As another reader of Good Returns said last year "I suspect we’ll look back on this climate reporting in years to come, with confusion & questions. Whilst there is no doubt that climate controls are increasingly important, I’m unsure whether the energy, effort & expense in producing these reports are the best use of resources &/or going to make any difference…”

I look forward to the new Ministry of Regulation reviewing and ultimately deciding to remove climate related disclosures as a compliance requirement for the New Zealand financial services industry.

On 25 September 2024 at 1:54 pm Pragmatic said:
Well said @Amused. I can't help thinking that the added costs that are associated with climate related disclosure and reporting is being driven by a handful of enthusiasts who are prospering from the added burden.

I'm also unsure of the problem(s) that this additional reporting is solving... although would genuinely benefit from other respondant's views.
On 26 September 2024 at 11:02 am Amused said:
Hi Pragmatic. I think your first summation is spot on.

On your last point you raise a very relevant question been asked by NZ taxpayers who are now unfortunately paying for the FMA to monitor all this stuff. Do the new requirements mean Climate-reporting entities (CREs) must take action to mitigate or adapt to the effects of climate change? The short answer is NO.

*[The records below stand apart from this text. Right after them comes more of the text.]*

(* ===== verification/Build.v ===== *)
(** * Builds: internal/build/{ports,build_plan,detector,orchestrator,sandbox}.go

    Detection of the kind of a project, the ports that a Dockerfile exposes, the
    environment of a build without secrets, and the sandbox that makes up an
    image. The files of a source directory are a tree; symbolic links and
    directories that cannot be listed are not modelled. *)

From stdpp Require Import base option gmap strings list pretty.
From Stdlib Require Import ZArith Lia Ascii.
From S2P Require Import Prelude GoLib GoFloat GoTime PtrStore Workers Deployments Fleet Platform Registry Http Json.

(** ** Source directories

    A file that cannot be read has no contents. *)
Inductive Node :=
| NFile (content : option string)
| NDir (entries : list (string * Node)).

(** The trees that are found under paths; the empty path is the working
    directory. *)
Abbreviation FileSystem := (string → option Node) (only parsing).

Definition child (name : string) (dir : option Node) : option Node :=
  match dir with
  | Some (NDir entries) => snd <$> head (base.filter (λ e, e.1 = name) entries)
  | _ => None
  end.

(** [os.Stat(path)] finds a file that is not a directory. *)
Definition stat_file (name : string) (dir : option Node) : option (option string) :=
  match child name dir with Some (NFile content) => Some content | _ => None end.

(** [os.ReadFile(path)]. *)
Definition read_file (name : string) (dir : option Node) : option string :=
  match child name dir with Some (NFile content) => content | _ => None end.
Lemma worker_build_outcome_witness :
  let '(r, s) := WorkerBuild (λ _ s, s) sandbox_of_demo order_id shop_files None shop_request build_sys in
  s = build_sys ∧ ∃ res, r = inr res ∧ good_image shop_request res.
Proof.
  assert (∀ l n, by_nodes build_sys !! l = Some n → quiet n) as Hq.
  { change (map_Forall (λ _ n, quiet n) (by_nodes build_sys)).
    unfold quiet, int32_ok. apply (bool_decide_unpack _). vm_compute. done. }
  pose proof (worker_build_outcome (λ _ s, s) sandbox_of_demo order_id shop_files None shop_request build_sys build_sys_inv Hq) as H.
  destruct (WorkerBuild _ _ _ _ _ _ _) as [r s] eqn:E. split; [exact (proj1 H)|].
  destruct r as [err|res]; [vm_compute in E; discriminate|].
  exists res. split; [reflexivity|]. exact (proj1 (proj2 H res eq_refl)).
Defined.

(** The workload and the state of the worker after a build. *)
Definition builder_state (s : DemoBuildSys) : list (Z * WorkerState) :=
  (λ w, (w_ActiveWorkloads w, w_State w)) <$> List order_id (by_registry s).

(** A node that is killed while it builds drains itself; its workload is
    released all the same. *)
Example killed_while_building :
  let '(r, s) := WorkerBuild Kill sandbox_of_demo order_id shop_files None shop_request (SetMidBuildHook 0 build_sys) in
  r = inl ErrWorkerKilled ∧ builder_state s = [(0, StateDraining)]
  ∧ (bn_buildCount <$> by_nodes s !! 0%nat) = Some 0
  ∧ (WorkerBuild Kill sandbox_of_demo order_id shop_files None shop_request s).1
    = inl ("failed to schedule build to dedicated build worker: no feasible workers available for placement: 1 candidates evaluated").
Proof. vm_compute. done. Qed.

(** The goroutine of a node beats until the node is killed; a tick that is taken
    after that ends it without a beat. *)
Example killed_node_is_silent :
  let beats l := (λ w, w_LastBeatAt w) <$> List order_id (by_registry (lp_state l)) in
  let l1 := loop_turn (node_tick 0) (StartHeartbeat build_sys) (LoopTick ()) in
  let l2 := node_kill 0 l1 in
  let l3 := loop_turn (node_tick 0) l2 (LoopTick ()) in
  beats l1 ≠ beats (StartHeartbeat build_sys) ∧ lp_running l2 = true
  ∧ lp_running l3 = false ∧ beats l3 = beats l1.
Proof. vm_compute. by split_and!. Qed.

(** A second node of the same key takes over the record that the first drained:
    its registration makes the worker READY again. *)
Example replaced_after_kill :
  let s := Kill 0 build_sys in
  builder_state s = [(0, StateDraining)]
  ∧ builder_state (node_Register 1 (s <| by_nodes ::= <[1%nat := builder]> |>)).2 = [(0, StateReady)].
Proof. vm_compute. done. Qed.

The CRD regime requires mandatory disclosure - not mandatory action. The regime does not mandate any actions that must be taken or processes that must be followed, such as improving climate resilience, reducing Green House Gas emissions, pursuing climate-related opportunities, or governing or managing climate-related risks in a certain manner (if at all). The FMA believes instead the information disclosed in these climate statements should enable users to make their own assessment about how CREs are considering climate-related risks and opportunities, and then make well-informed decisions based on these assessments.

Considering that none of New Zealand's biggest climate polluters are associated with the financial services industry I think it’s only a matter of time before the new Ministry of Regulation decides to remove climate related disclosures as a compliance requirement.